Background - Hunger strike is a very serious entity which may lead to severe diseases and death.
Aims - The aim of this study is to document the clinical, neurophysiological, neuroradiological, and neuropsychological aspects of prolonged hunger strike.
Material and method - We investigated the clinical and laboratory characteristics of 25 hungerstrikers hospitalized during refeeding process. One sample t-test, independent samples t-test, Mann-Whitney and Pearson correlation tests were used for statistical analyses.

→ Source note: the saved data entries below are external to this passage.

(* ===== verification/Ring.v ===== *)
(** * The Ring replica

    Models [src/protocols/ring/R_Replica.cc] with [R_Rep_info.cc], [R_Types.h]
    and [R_BaseRequest.h], in the configuration its Makefile builds: without
    [USE_MACS], [USE_CHECKPOINTS] and [REPLY_BY_ENTRY].

    Replicas form a ring.  A request enters at the replica [cid % num_replicas] and
    goes once around; replica 0 gives it its number.  The last replica of the round
    turns it into an acknowledgement, which goes around a second time; the last
    replica of that round answers the client.

    A request waits in [requests] under its client and identifier.  The states
    kept there have a field [my_rmid] that is to hold their own key; the
    assignment to it is commented out, so it is always [(0, 0)], and what the
    handler of acknowledgements changes is the entry of [(0, 0)].

    [latest_seen_rid] and [connectmap] are hash maps: reading an absent key gives 0
    and adds it.  They mark free and deleted places with keys of their own, 0 and -1 in
    [latest_seen_rid], on which [operator[]] fails an assertion.  An empty loop that waits for a condition nothing changes is the
    fault [Hang]. *)

From stdpp Require Import gmap.
From S2P Require Import Prelude Effects Bytes ZlReplica.
Local Open Scope Z_scope.

(** ** Messages *)

Record R_Request := mk_rreq {
  rq_extra : Z; rq_od : Z; rq_seqno : Z; rq_cid : Z; rq_rid : Z; rq_replica : Z; rq_command : list Z
}.
Record R_ACK := mk_rack { ra_od : Z; ra_seqno : Z; ra_cid : Z; ra_rid : Z; ra_replica : Z }.
Record R_Reply := mk_rrep { rp_rid : Z; rp_digest : Z; rp_seqno : Z; rp_size : Z; rp_replica : Z; rp_body : list Z }.

Inductive R_Message :=
| R_Request_msg (m : R_Request)
| R_ACK_msg (m : R_ACK)
| R_Checkpoint_msg
| R_Unknown_msg.

Inductive R_output :=
| R_Executed (r : R_Request)
| R_Pass_on (m : R_Message)
| R_Answer (cid socket : Z) (r : R_Reply).

Definition set_seqno_of (s : Z) (q : R_Request) : R_Request :=
  mk_rreq (rq_extra q) (rq_od q) s (rq_cid q) (rq_rid q) (rq_replica q) (rq_command q).
Definition is_sequenced (q : R_Request) : bool := negb (rq_seqno q =? 0).

(** ** The state of a request *)

Inductive R_State := state_pending | state_exec_not_acked | state_acked_not_exec | state_acked | state_stable.

(** The values of the enumeration. *)
Definition R_State_value (s : R_State) : Z :=
  match s with
  | state_pending => 0 | state_exec_not_acked => 1 | state_acked_not_exec => 2 | state_acked => 4 | state_stable => 16
  end.

#[export] Instance R_State_eq_dec : EqDecision R_State.
Proof. solve_decision. Defined.

Record R_Message_State := mk_rms {
  ms_req : option R_Request; ms_pos : Z; ms_state : R_State; ms_refcount : Z; ms_rmid : Z * Z; ms_my_rmid : Z * Z
}.

(** The value-initialised structure [operator[]] adds for an absent key. *)
Definition rms_default : R_Message_State := mk_rms None 0 state_pending 0 (0, 0) (0, 0).
Definition with_state (st : R_State) (m : R_Message_State) : R_Message_State :=
  mk_rms (ms_req m) (ms_pos m) st (ms_refcount m) (ms_rmid m) (ms_my_rmid m).
Definition with_refcount (n : Z) (m : R_Message_State) : R_Message_State :=
  mk_rms (ms_req m) (ms_pos m) (ms_state m) n (ms_rmid m) (ms_my_rmid m).

Inductive Execution := execution_ok | execution_wait | execution_old.

Module Ring.
Import Bytes.
Section ring.
Context {S : Type}.

Record state := mk_state {
  node_id : Z;
  seqno : Z;
  last_executed : Z;
  replies : list R_Reply;
  latest_seen_rid : gmap Z Z;
  requests : gmap (Z * Z) R_Message_State;
  execution_queue : list (Z * (Z * Z));
  connectmap : gmap Z Z;
  service : S
}.

Definition set_seqno (x : Z) (s : state) : state :=
  mk_state (node_id s) x (last_executed s) (replies s) (latest_seen_rid s) (requests s) (execution_queue s) (connectmap s) (service s).
Definition set_last_executed (x : Z) (s : state) : state :=
  mk_state (node_id s) (seqno s) x (replies s) (latest_seen_rid s) (requests s) (execution_queue s) (connectmap s) (service s).
Definition set_replies (x : list R_Reply) (s : state) : state :=
  mk_state (node_id s) (seqno s) (last_executed s) x (latest_seen_rid s) (requests s) (execution_queue s) (connectmap s) (service s).
Definition set_latest_seen_rid (x : gmap Z Z) (s : state) : state :=
  mk_state (node_id s) (seqno s) (last_executed s) (replies s) x (requests s) (execution_queue s) (connectmap s) (service s).
Definition set_requests (x : gmap (Z * Z) R_Message_State) (s : state) : state :=
  mk_state (node_id s) (seqno s) (last_executed s) (replies s) (latest_seen_rid s) x (execution_queue s) (connectmap s) (service s).
Definition set_execution_queue (x : list (Z * (Z * Z))) (s : state) : state :=
  mk_state (node_id s) (seqno s) (last_executed s) (replies s) (latest_seen_rid s) (requests s) x (connectmap s) (service s).
Definition set_connectmap (x : gmap Z Z) (s : state) : state :=
  mk_state (node_id s) (seqno s) (last_executed s) (replies s) (latest_seen_rid s) (requests s) (execution_queue s) x (service s).
Definition set_service (x : S) (s : state) : state :=
  mk_state (node_id s) (seqno s) (last_executed s) (replies s) (latest_seen_rid s) (requests s) (execution_queue s) (connectmap s) x.

Local Abbreviation M := (Effects.M state R_output).
Local Open Scope handler_scope.

Context (num_replicas num_principals : Z) (MD5_reply : list Z -> Z).
(** The service gets the client, the command, whether it is marked read-only, and
    [last_executed] in the place of the non-deterministic input. *)
Context (exec_command : S -> Z -> list Z -> bool -> Z -> S * list Z).

(** [distance(s, d)], with the remainder of C. *)
Definition distance (s d : Z) : Z := Z.rem (d - s + num_replicas) num_replicas.
Definition RANSWER : Z := num_replicas - 1.

Definition is_read_only (q : R_Request) : bool := Z.odd (rq_extra q).

(** ** [R_Rep_info] *)

Definition reply (cid : Z) : M R_Reply :=
  l <- gets replies ;;
  if cid <? 0 then fail OutOfBounds else of_option OutOfBounds (l !! Z.to_nat cid).

Definition set_reply (cid : Z) (r : R_Reply) : M unit :=
  modify (fun s => set_replies (<[Z.to_nat cid := r]> (replies s)) s).

Definition new_reply (cid : Z) : M unit :=
  r <- reply cid ;;
  set_reply cid (mk_rrep (rp_rid r) (rp_digest r) (rp_seqno r) (-1) (rp_replica r) (rp_body r)).

Definition end_reply (cid entry_replica rid sq : Z) (data : list Z) (sz : Z) : M unit :=
  r <- reply cid ;;
  assert_ (rp_size r =? -1) ;;;
  set_reply cid (mk_rrep rid (MD5_reply (take (Z.to_nat sz) data)) sq sz entry_replica data).

Definition send_reply (cid socket : Z) : M unit :=
  r <- reply cid ;;
  assert_ (negb (rp_size r =? -1)) ;;;
  emit (R_Answer cid socket r).

(** ** The queue of requests that wait for their turn: the smallest number first *)

Fixpoint push (e : Z * (Z * Z)) (q : list (Z * (Z * Z))) : list (Z * (Z * Z)) :=
  match q with
  | [] => [e]
  | x :: q' => if e.1 <? x.1 then e :: q else x :: push e q'
  end.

Results - Twelve of them had a continuous hunger strike ranging between 190-366 days. The other 13 had quitting intervals for various reasons with a continuous hunger ranging between 65-265 days with a total hunger duration of 153-382 days. The mean loss of body mass index (BMI) was 40.98 +/- 9.3%. Imbalance, sleep disorders, somatosensory disturbances, and adynamia were the most common complaints. At admission, one third experienced ophtalmoparesis, about half of them had paresis, one quarter had truncal ataxia. At discharge 16% had persistant ophtalmoparesis and 36% nystagmus. Only four patients (16%) could walk independently. There was no serious MRI, EEG findings. Most prominent EMG findings ere the decrease in median and sural nerve cnap, median and fibulary cmap, and fibulary ncv values. They showed mild impairment in MMTS and most of them had attention deficit and frontal type memory impairment.
Conclusion - It can be concluded that vitamin B intake, independent of the quantity and timing, lowers the morbidity and mortality of hunger strikers.